Chris Martenson gives us the outline of a plan, the elements of which have been discussed on this blog over the last several months. His outline provides  a nice road map to follow on a personal or family Plan of Resilience.

Step 1:  Is  Getting Started

Read the whole thing via the link just above.

There are six concepts to getting started.

The first concept  is to build RESILIENCE into your life.
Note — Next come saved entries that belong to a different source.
(** * Guard-node ranking pipeline: feature engineering, top-K extraction
    and ranking evaluation.

    Shallow embedding of the Python sources
      - scripts/prepare_features.py   (training-time [engineer_features])
      - scripts/predict_guard.py      ([predict_top_k_guards])
      - scripts/train_xgboost.py      ([calculate_mrr], [evaluate_topk])
      - backend/main.py               (serving-time [engineer_features],
                                       [get_top_k_predictions],
                                       [get_feature_importance])

    Floating-point numbers are modelled as exact rationals [Q]; class indices
    as [nat]; the user-supplied [k] of a Python slice as [Z].  Python
    exceptions are values of [py_result]. *)

From Stdlib Require Import String.
From Stdlib Require Import List ListDec Bool Arith Lia ZArith QArith Qminmax Lqa.
From Stdlib Require Import Sorting.Sorted Sorting.Permutation.
Import ListNotations.

Open Scope Q_scope.

(* ------------------------------------------------------------------ *)
(** ** Python runtime: exceptions and slicing *)

Inductive py_exc : Type :=
| ZeroDivisionError
| ValueError
| KeyError
| IndexError.

Inductive py_result (A : Type) : Type :=
| Ok : A -> py_result A
| Raise : py_exc -> py_result A.
Arguments Ok {A} _.
Arguments Raise {A} _.

Definition py_bind {A B} (r : py_result A) (f : A -> py_result B) : py_result B :=
  match r with
  | Ok a => f a
  | Raise e => Raise e
  end.

Notation "x <- r ;; k" := (py_bind r (fun x => k))
  (at level 61, r at next level, right associativity).

(** [l[:k]] for an integer [k]: a non-negative [k] keeps the first [k]
    elements, a negative [k] drops the last [-k] elements. *)
Definition py_take {A} (l : list A) (k : Z) : list A :=
  if (0 <=? k)%Z then firstn (Z.to_nat k) l
  else firstn (length l - Z.to_nat (- k)) l.

(** First position of [x] in [l] ([np.where(l == x)[0][0]]). *)
Fixpoint index_of (x : nat) (l : list nat) : option nat :=
  match l with
  | [] => None
  | y :: l' => if Nat.eqb y x then Some 0%nat
               else option_map S (index_of x l')
  end.

(* ------------------------------------------------------------------ *)
(** ** [np.argsort] and the top-K extractor

    Both [get_top_k_predictions] (backend/main.py) and
    [predict_top_k_guards] (scripts/predict_guard.py), as well as
    [calculate_mrr], extract a ranking with
    [np.argsort(row)[::-1][:k]].  [np.argsort] sorts ascending; the order
    it gives equal values depends on the sort numpy runs.  [argsort] below
    is the stable order (equal values by index): what
    [np.argsort(row, kind="mergesort")] returns at every length, and what
    the default kind returns on numpy's generic path for rows of at most
    17 entries, which it sorts by insertion.  [argsort_result] states what
    the default kind guarantees at every length. *)

Section Argsort.
Variable row : list Q.

Definition prob (i : nat) : Q := nth i row 0.

(** Insert index [i] after every index whose probability is [<=] its own. *)
Fixpoint ins_idx (i : nat) (l : list nat) : list nat :=
  match l with
  | [] => [i]
  | j :: l' => if Qle_bool (prob j) (prob i) then j :: ins_idx i l'
               else i :: l
  end.

Definition argsort : list nat :=
  fold_left (fun acc i => ins_idx i acc) (seq 0 (length row)) [].

(** [np.argsort(row)[::-1][:k]] *)
Definition top_k_indices (k : Z) : list nat := py_take (rev argsort) k.

(** Ascending order used by the stable sort: by probability, then index. *)
Definition asc (i j : nat) : Prop :=
  prob i < prob j \/ (prob i == prob j /\ (i < j)%nat).

(** Order of the extracted ranking: [a] is ranked before [b]. *)
Definition ranked_before (a b : nat) : Prop := asc b a.
End Argsort.

(** What [np.argsort(row)] with the default kind guarantees: a permutation
    of the class indices listing the row in non-decreasing order.  The
    order of equal values is left open: the generic introsort partitions
    rows of more than 17 entries (not stable), and SIMD builds sort with
    other networks. *)
Definition argsort_result (row : list Q) (perm : list nat) : Prop :=
  Permutation perm (seq 0 (length row)) /\
  Sorted (fun i j => prob row i <= prob row j) perm.

(** [np.argsort(row)[::-1][:k]], where [perm] is the index order returned
    by [np.argsort(row)]. *)
Definition top_k_of (perm : list nat) (k : Z) : list nat := py_take (rev perm) k.

(** [a < b] on floats, as a boolean. *)
Definition Qltb (a b : Q) : bool := negb (Qle_bool b a).

(* ------------------------------------------------------------------ *)
(** ** backend/main.py: [get_top_k_predictions]

    Relay metadata (nickname, address, country placeholders) is not part
    of the ranking and is left out of the record. *)

Record GuardPrediction := {
  gp_guard_fingerprint : string;
  gp_confidence : Q;
  gp_rank : nat
}.

Fixpoint build_predictions (guard_fingerprints : list string) (p0 : list Q)
    (idxs : list nat) (rank : nat) : py_result (list GuardPrediction) :=
  match idxs with
  | [] => Ok []
  | idx :: idxs' =>
      match nth_error guard_fingerprints idx with
      | None => Raise IndexError
      | Some guard_fp =>
          rest <- build_predictions guard_fingerprints p0 idxs' (S rank) ;;
          Ok ({| gp_guard_fingerprint := guard_fp;
                 gp_confidence := prob p0 idx;
                 gp_rank := rank |} :: rest)
      end
  end.

Definition get_top_k_predictions (guard_fingerprints : list string)
    (probabilities : list (list Q)) (k : Z) : py_result (list GuardPrediction) :=
  match probabilities with
  | [] => Raise IndexError
  | p0 :: _ => build_predictions guard_fingerprints p0 (top_k_indices p0 k) 1
  end.

(* ------------------------------------------------------------------ *)
(** ** scripts/train_xgboost.py: [calculate_mrr] *)

(** Contribution of one example: [1.0 / rank] when the true label is in
    the top-k indices, nothing otherwise. *)
Definition reciprocal_rank (row : list Q) (true_label : nat) (k : Z) : Q :=
  match index_of true_label (top_k_indices row k) with
  | Some pos => 1 / inject_Z (Z.of_nat (S pos))
  | None => 0
  end.

(** The [for i, true_label in enumerate(y_true)] loop; [y_pred_proba[i]]
    out of range raises [IndexError]. *)
Fixpoint mrr_loop (y_pred_proba : list (list Q)) (ys : list nat) (i : nat)
    (k : Z) (mrr : Q) : py_result Q :=
  match ys with
  | [] => Ok mrr
  | true_label :: ys' =>
      match nth_error y_pred_proba i with
      | None => Raise IndexError
      | Some row => mrr_loop y_pred_proba ys' (S i) k
                      (mrr + reciprocal_rank row true_label k)
      end
  end.

(** [mrr / len(y_true)]: with an empty [y_true] the accumulator is still
    the integer [0] and [0 / 0] raises [ZeroDivisionError]. *)
Definition calculate_mrr (y_true : list nat) (y_pred_proba : list (list Q))
    (k : Z) : py_result Q :=
  mrr <- mrr_loop y_pred_proba y_true 0 k 0 ;;
  if Nat.eqb (length y_true) 0 then Raise ZeroDivisionError
  else Ok (mrr / inject_Z (Z.of_nat (length y_true))).

(* ------------------------------------------------------------------ *)
(** ** scripts/train_xgboost.py: [evaluate_topk] *)

(** [np.argmax]: first index holding the maximum (a later value replaces
    the current best only when strictly greater).  numpy raises on an empty
    row; [predict_proba] rows have one entry per class, and the empty row
    is mapped to 0 here. *)
Fixpoint argmax_from (l : list Q) (i best : nat) (best_v : Q) : nat :=
  match l with
  | [] => best
  | x :: l' => if Qltb best_v x then argmax_from l' (S i) i x
               else argmax_from l' (S i) best best_v
  end.

Definition argmax (row : list Q) : nat :=
  match row with
  | [] => 0%nat
  | x :: l => argmax_from l 1 0 x
  end.

Definition count_true (hits : list bool) : nat := length (filter (fun b => b) hits).

(** Mean of a list of booleans (the empty list gives 0). *)
Definition fraction (hits : list bool) : Q :=
  inject_Z (Z.of_nat (count_true hits)) / inject_Z (Z.of_nat (length hits)).

(** sklearn [accuracy_score]. *)
Definition accuracy_score (y_true y_pred : list nat) : Q :=
  fraction (map (fun '(t, p) => Nat.eqb t p) (combine y_true y_pred)).

(** sklearn [top_k_accuracy_score] on the multiclass path, for the inputs
    on which it returns a score: a hit when the true label is among
    [argsort(row, kind="mergesort")[::-1][:k]]; the stable mergesort gives
    the same ranking as [top_k_indices].  Its input errors ([ValueError]
    for a label outside [labels], a binary [y_true] with two score
    columns, empty or mismatched inputs) are not modelled. *)
Definition top_k_accuracy_score (y_true : list nat) (P : list (list Q)) (k : Z) : Q :=
  fraction (map (fun '(t, row) => existsb (Nat.eqb t) (top_k_indices row k))
                (combine y_true P)).

Definition evaluate_topk_at (y_true : list nat) (P : list (list Q)) (k : Z) : Q :=
  if Z.eqb k 1 then accuracy_score y_true (map argmax P)
  else top_k_accuracy_score y_true P k.

Definition evaluate_topk (y_true : list nat) (P : list (list Q)) (k_values : list Z)
    : list (Z * Q) :=
  map (fun k => (k, evaluate_topk_at y_true P k)) k_values.

(* ------------------------------------------------------------------ *)
(** ** sklearn [LabelEncoder], as used by all three pipelines

    [fit] stores [classes_ = np.unique(values)] (sorted, duplicates
    removed); [transform] maps each value to its position in [classes_]
    and raises [ValueError] on a value absent from [classes_];
    [inverse_transform] raises [ValueError] on an index out of range. *)

Record LabelEncoder := { classes_ : list string }.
Chris writes:

“Resilience, then, becomes the lens through which we filter all of our decisions.  It is a great simplifying tool.  Should we buy this thing?  Well, how does it make us more resilient?  Should we invest in developing this new skill?  Well, how will that help us be more resilient?  Should we plant these trees or those?  Well, which ones will add the most to the natural diversity and abundance around us?”

“The second concept of preparation is that actions are both necessary and insufficient.”

“But let’s be perfectly honest:  Any steps we might take to prepare for a potential environmental, societal, or economic disruption, no matter how grand, are nearly certain to be insufficient.  Nevertheless, they are still necessary.  They will be insufficient because being perfectly prepared is infinitely expensive.  But actions are necessary because they help us align our lives with what we know about the world.  In my experience, when gaps exist between knowledge and actions, anxiety (if not fear) is the result.  So it’s not the state of the world that creates the anxiety quite as much as it is someone’s lack of action.”

“The third concept of preparation is to set realistic goals.”

“There’s an enormous difference between being zero percent and 10 percent self-sufficient for food production.  In the former case you rely on the existing food-distribution system.  In the latter case you have a garden, local relationships with farmers, fruit trees in the yard, perhaps a few chickens, and a deep pantry.”

“The fourth concept of preparation is that your community needs you to get yourself prepared.”

“Some have commented that they think of personal preparation as a selfish act, possibly involving guns and bunkers, but that’s not what this is about.  My experience in life tells me that being a good community member means having your own house in order.  If you do, you’ll be in a better position to add valuable resources and skills to any future efforts.”

“The fifth concept of preparation is to start with small steps.”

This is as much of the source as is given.